(Stored data entries)
========================================================================

(** * go-pg-migrations: the migration runner (migrate.go, rollback.go)

    A shallow embedding of the runner's three entry points, [migrate],
    [rollback] and [rollbackNamed], together with their helpers, over an
    explicit model of the database the runner talks to.

    The runner is stateful Go code whose every database call can fail.
    It is modelled in a state-and-error monad over a [World]:

    - the package-level slice [migrations] (the registry);
    - the database [Store]: the [migrations] table (the ledger), its
      serial counter, the single [migration_lock] row and the
      application's own schema, which the migration actions change;
    - a tick counter of database round trips, the trace of events that
      happened so far, and what was printed.

    The go-pg driver is an external collaborator.  Each of its calls that
    reaches the server is a primitive that first asks a fault oracle
    ([faults], indexed by the tick and the call) whether the call fails; a
    failing call changes nothing and returns the oracle's error.  The
    theorems quantify over the oracle, so they hold for every pattern of
    driver failures.  One call never reaches the server: the update of the
    lock row, which the sources build without a [Where] ([db_update_lock]).
    Because of it [acquireLock] gives no run the lock, and the parts of the
    runs that follow the taking of the lock ([migrate_locked],
    [rollback_locked], [rollbackNamed_locked]) are studied on their own. *)

From Stdlib Require Import ZArith String Ascii List Lia Bool.
From Stdlib Require Import DecimalString Sorted Permutation.
From stdpp Require Import base option list gmap strings.

Local Open Scope Z_scope.
Local Open Scope string_scope.

(** ** Go base types *)

(** A Go [error] is observed through its message. *)
Definition error := string.

(** [errors.New] *)
Definition errors_New (msg : string) : error := msg.

(** Modelled from the spec: the sentinel [ErrAlreadyLocked] is declared in
    a file of the package that is not part of these sources; the spec calls
    the error kind [AlreadyLocked]. *)
Definition ErrAlreadyLocked : error := errors_New "AlreadyLocked".

(** The error with which go-pg refuses, before anything is sent to the
    server, an UPDATE or a DELETE that was given no [Where]. *)
Definition errUpdateWithoutWhere : error :=
  errors_New "pg: Update and Delete queries require Where clause (try WherePK)".

(** Modelled from the spec: the identifier of the single lock row
    ("single row keyed by a fixed sentinel identifier"). *)
Definition lockID : string := "lock".

(** Go's [int32]: a [Z] with two's-complement wrap-around. *)
Definition wrap32 (z : Z) : Z := (z + 2 ^ 31) mod 2 ^ 32 - 2 ^ 31.
Definition add32 (a b : Z) : Z := wrap32 (a + b).
Definition max_int32 : Z := 2 ^ 31 - 1.

(** The line feed that ends the format strings. *)
Definition LF : string := String (ascii_of_nat 10) EmptyString.

(** [fmt.Sprint] of an [int]. *)
Definition fmt_Sprint_int (n : Z) : string := NilZero.string_of_int (Z.to_int n).

(** [fmt.Errorf("%s: %s", name, err)] *)
Definition fmt_Errorf_name (name : string) (err : error) : error :=
  name ++ ": " ++ err.

(** A call of [fmt.Println], [fmt.Print] or [fmt.Printf], kept unrendered:
    the format string and its arguments. *)
Inductive fmt_arg :=
| ArgInt (n : Z)
| ArgString (s : string).

Inductive output :=
| Println (s : string)
| Print (s : string)
| Printf (format : string) (args : list fmt_arg).

(** ** The database *)

(** Modelled from the spec: a row of the ledger table, "columns [id]
    (identity), [name], [batch], [completed_at]".  The function-valued
    fields of the Go struct are not columns. *)
Record row := mkRow {
  row_id : Z;
  row_name : string;
  row_batch : Z;
  row_completed_at : Z
}.

(** The outcome of a Go call that returns [(T, error)]: a value, an error,
    or a panic (calling a [nil] function). *)
Inductive result (A : Type) :=
| Ok (a : A)
| Err (e : error)
| Panic.
Arguments Ok {A} a.
Arguments Err {A} e.
Arguments Panic {A}.

Section Runner.

(** The application's own schema, which migration actions read and write. *)
Context {Schema : Type}.

(** What the runner's database holds. *)
Record Store := mkStore {
  migrations_table : list row;   (* in ascending [id] order *)
  migrations_id_seq : Z;         (* next value of the serial [id] *)
  lock_is_locked : bool;         (* the row [lockID] of [migration_lock] *)
  schema : Schema
}.

(** A migration action, [func(orm.DB) error]: it is handed the database
    and returns [nil] ([None]) or an error. *)
Definition action := Store -> Store * option error.

(** Modelled from the spec: the struct [migration], declared outside these
    sources.  Its fields are the ones the sources read and write; a [nil]
    function value is [None]. *)
Record migration := mkMigration {
  ID : Z;
  Name : string;
  Batch : Z;
  CompletedAt : Z;
  Up : option action;
  Down : option action;
  DisableTransaction : bool
}.

(** Modelled from the spec: [MigrationOptions], of which the sources read
    one field. *)
Record MigrationOptions := mkMigrationOptions {
  opt_DisableTransaction : bool
}.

========================================================================

■ **What the task requires**
Across the entries above, how many lines contain the string "oracle"? The number alone is the answer.

■ **Reply**
3